An emergency approval has been granted for a mineral oil product to treat seed potato crops, offering growers a tool against non-persistent aphid-vectored viruses.

Crop protection firm Certis Belchim has had its mineral oil Olie-H approved following an application by potato sector bodies, including Seed Potato Organisation, GB Potatoes and SAC Consulting.

Applying mineral oils as adjuvants is a way growers can manage potato virus Y (PVY), which work by coating the crop’s leaves with a thin film which then disrupts the acquisition and transmission of virus by the aphid’s stylet.

Non-persistently transmitted potyviruses, sometimes called mosaic viruses, have been the most problematic of viral diseases affecting British potato production for years and currently, the dominant species is PVY.

Caroline Williams, UK potato crop manager at Certis Belchim, said that until now mineral oil products have only been permitted from emergence up to tuber initiation in seed potato crops.

This led to Horticulture Crop Protection, Seed Potato Organisation, GB Potatoes, SAC Consulting and VCS Potatoes applying for an emergency authorisation for the company’s paraffin oil product Olie-H for use from tuber initiation onwards.

“The application has been successful and seed growers will benefit from the proven efficacy of oils for the entire growing season in 2024, helping suppress non-persistent virus levels in seed stocks,” said Ms Williams.

“We recommend that Olie-H is always applied to a dry leaf and growers avoid applying it in the heat of the day. It’s also best used as part of a virus control programme containing translaminar insecticides like Teppeki and InSyst.”

PVY is most damaging in ware crops grown from infected seed, depending on the variety affected plants can lack vigour, producing smaller and sometimes misshapen or cracked tubers.

When aphids probe the leaves of plants infected with PVY, they can pick up the virus and transmit the disease very quickly – within minutes or even seconds of probing an uninfected plant.

This in contrast to persistent viruses like potato leaf roll virus, which take much longer for an aphid to acquire and become infectious, so aphids that colonise potato crops – such as the peach-potato aphid – are key to its transmission.

Non potato colonising aphids like the grain aphid and willow-carrot aphid, as well as colonising aphids, can spread PVY quickly as they move through potato crops.

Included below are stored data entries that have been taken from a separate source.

(** [plan_uidnext_rewind]: the lowest given-up UID of every mailbox whose
    watermark is known, kept where it moves the watermark backwards. *)
Definition lowest_uids (tombstones : list (Z * Z)) (current : gmap Z Z) : gmap Z Z :=
  foldl (fun low '(mb, uid) =>
    match current !! mb with
    | None => low
    | Some _ => <[mb := Z.min uid (default uid (low !! mb))]> low
    end) ∅ tombstones.
Definition moves_backwards (current : gmap Z Z) (kv : Z * Z) : Prop :=
  match current !! kv.1 with Some c => kv.2 < c | None => False end.
#[global] Instance moves_backwards_dec current kv : Decision (moves_backwards current kv).
Proof. unfold moves_backwards. destruct (_ !! _); apply _. Defined.
Definition plan_uidnext_rewind (tombstones : list (Z * Z)) (current : gmap Z Z) : gmap Z Z :=
  filter (moves_backwards current) (lowest_uids tombstones current).

(** The rows the tombstone statements range over: the join with [mailboxes]
    and [accounts], [gave_up_at IS NOT NULL] and [_gave_up_scope]. *)
Definition gave_up_row (d : store) (now : Z) (account_name : option pystr)
    (older_than : option Z) (k : Z * Z) (h : hold_row) : option gave_up_fetch :=
  match mailboxes d !! k.1 with
  | None => None
  | Some mb =>
    match accounts d !! mb_account mb with
    | None => None
    | Some a =>
      match h_gave_up_at h with
      | None => None
      | Some t =>
        if match account_name with None => true | Some n => bool_decide (ac_name a = n) end &&
           match older_than with None => true | Some s => t <? now - s end
        then Some (GaveUpFetch (ac_name a) (mb_name mb) k.1 k.2 (h_attempt_count h)
                     (h_first_seen_at h) t)
        else None
      end
    end
  end.
Definition gave_up_scope (d : store) (now : Z) (account_name : option pystr)
    (older_than : option Z) (kv : (Z * Z) * hold_row) : Prop :=
  is_Some (gave_up_row d now account_name older_than kv.1 kv.2).
#[global] Instance gave_up_scope_dec d now a o kv : Decision (gave_up_scope d now a o kv).
Proof. unfold gave_up_scope. apply _. Defined.

(** [ORDER BY t.gave_up_at DESC, t.mailbox_id, t.uid] *)
Definition gave_up_before (a b : gave_up_fetch) : Prop :=
  gf_gave_up_at b < gf_gave_up_at a \/
  (gf_gave_up_at a = gf_gave_up_at b /\
   (gf_mailbox_id a < gf_mailbox_id b \/
    (gf_mailbox_id a = gf_mailbox_id b /\ gf_uid a <= gf_uid b))).
#[global] Instance gave_up_before_dec : RelDecision gave_up_before.
Proof. intros a b. unfold gave_up_before. apply _. Defined.

Definition list_gave_up (d : store) (now : Z) (account_name : option pystr)
    (older_than : option Z) (limit : option nat) : list gave_up_fetch :=
  let rows := merge_sort gave_up_before
    (omap (fun kv => gave_up_row d now account_name older_than kv.1 kv.2)
       (map_to_list (transient_fetches d))) in
  match limit with None => rows | Some n => take n rows end.
(** A tombstone is sticky.  While the mailbox keeps its numbering, a pass
    neither drops a given-up UID nor restamps the moment it was given up,
    unless the server served its body. *)
Lemma tombstones_are_sticky e d account_id mbx max_messages max_hold uid h t :
  (forall uv un, select_folder e = Ok (uv, un) -> full_sync mbx (py_or uv 0) = false) ->
  transient_fetches d !! (mailbox_id mbx, uid) = Some h -> h_gave_up_at h = Some t ->
  fd_body (response e uid) = [] ->
  exists h', transient_fetches (sync_mailbox e d account_id mbx max_messages max_hold).1
      !! (mailbox_id mbx, uid) = Some h' /\ h_gave_up_at h' = Some t.
Proof.
  intros Hfs Hh Ht Hb.
  set (T := fun d' : store => exists h', transient_fetches d' !! (mailbox_id mbx, uid) = Some h' /\
              h_gave_up_at h' = Some t).
  change (T (sync_mailbox e d account_id mbx max_messages max_hold).1).
  destruct (select_folder e) as [[uv un] | x] eqn:Esel.
  2: { unfold sync_mailbox. rewrite Esel. by exists h. }
  assert (Hf : full_sync mbx (py_or uv 0) = false) by by eapply Hfs.
  assert (Hforget : forget_old_uids d mbx (py_or uv 0) = d)
    by (unfold forget_old_uids; by rewrite Hf).
  unfold sync_mailbox. rewrite Esel, Hforget.
  destruct (candidates _ _ _) as [found |]; [| by exists h].
  destruct (cut max_messages found) as [| u0 us]; [by exists h |].
  destruct (sync_batches_preserves e account_id max_hold (mailbox_id mbx)
    (fun p => T (ps_db p)) (py_or uv 0) (batches (u0 :: us) BATCH_SIZE) (start_pass d mbx))
    as (p' & r & -> & HT & _); [by exists h | | | exact HT].
  - intros q u q' (h1 & Hh1 & Ht1) Hs. eapply sync_uid_tombstone; eauto.
  - intros q (h1 & Hh1 & Ht1). exists h1. split; [| done].
    unfold checkpoint. cbn [with_db ps_db]. apply reclaim_below_keeps; [done |].
    right. right. rewrite Ht1. eauto.
Qed.

(** *** Held UIDs *)
Section holds.
Context (e : env) (a mb max_hold uid : Z) (first : option Z).
Context (Hbody : fd_body (response e uid) = []) (Hon : uid_still_on_server e uid = true).
Context (Hfresh : hold_expired (tx_now e uid) (db_now e) max_hold = false).
Context (Hstored : forall t, first = Some t -> hold_expired t (db_now e) max_hold = false).

(** The recorded hold, if any, began when the store says, or just now. *)
Definition hold_young (d : store) : Prop :=
  forall h, transient_fetches d !! (mb, uid) = Some h ->
    Some (h_first_seen_at h) = first \/ h_first_seen_at h = tx_now e uid.
(** ** Runs *)
Module Example_mail.
Definition no_policy : EmailPolicy := {| raw_items _ := []; header_fetch_parse _ _ := None |}.
Definition pdf : part :=
  Part (Err Undecodable) (Ok (Some [37])) (Ok (lit "application/pdf")) (Ok None) (fun _ => Ok (Some (lit " <a@b> "))).
(** The first byte of a message chooses its Message-Id: empty brackets, a NUL in
    brackets, or one the package cannot read; the second byte is its text. *)
Definition mail (raw : bytes) : email_message := {|
  em_get name :=
    if str_eqb name (lit "Message-Id")
    then match raw with
         | 1 :: _ => Ok (Some (lit "<>"))
         | 2 :: _ => Ok (Some [60; 0; 62])
         | _ => Err (OtherError (lit "IndexError"))
         end
    else Ok None;
  em_get_all _ := Ok []; em_raw_items := []; em_body _ := Ok None; em_attachments := Ok [pdf] |}.
#[local] Instance package : EmailPackage := {|
  email_policy := no_policy; message_from_bytes raw := Ok (mail raw); getaddresses _ := Ok [];
  parsedate_to_datetime _ := None |}.
Definition id_sha (raw : bytes) : bytes := raw.
Definition empty_store : store := Store ∅ ∅ ∅ ∅ ∅ ∅.
Definition archive (id : Z) (raw : bytes) (d : store) : option (store * (Z * bool)) :=
  match parse_message id_sha raw with
  | Ok m => match Sync.upsert_message (Attempt id ∅ None) d 1 m None with Ok r => Some r | Err _ => None end
  | Err _ => None
  end.
Definition archive_both (raw1 raw2 : bytes) : option (Z * bool) :=
  '(d, _) ← archive 1 raw1 empty_store; snd <$> archive 2 raw2 d.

This wider range of vectors and speed of transmission make it very difficult to manage, and key vector species have developed resistance to pyrethroid insecticides, so it has only become trickier in recent years.

VCS Potatoes agronomist Graham Tomalin, who oversees seed potato crops across East Anglia where PVY is a significant threat, welcomed the news of the successful application.

He said: “It’s been an excellent team effort to gather all the evidence on the risk posed by PVY in British seed production and make a case for the emergency approval.

“Olie-H is a useful addition to integrated pest management (IPM) strategies, with a broad range of measures key to lowering virus levels and maintaining good seed potato health.”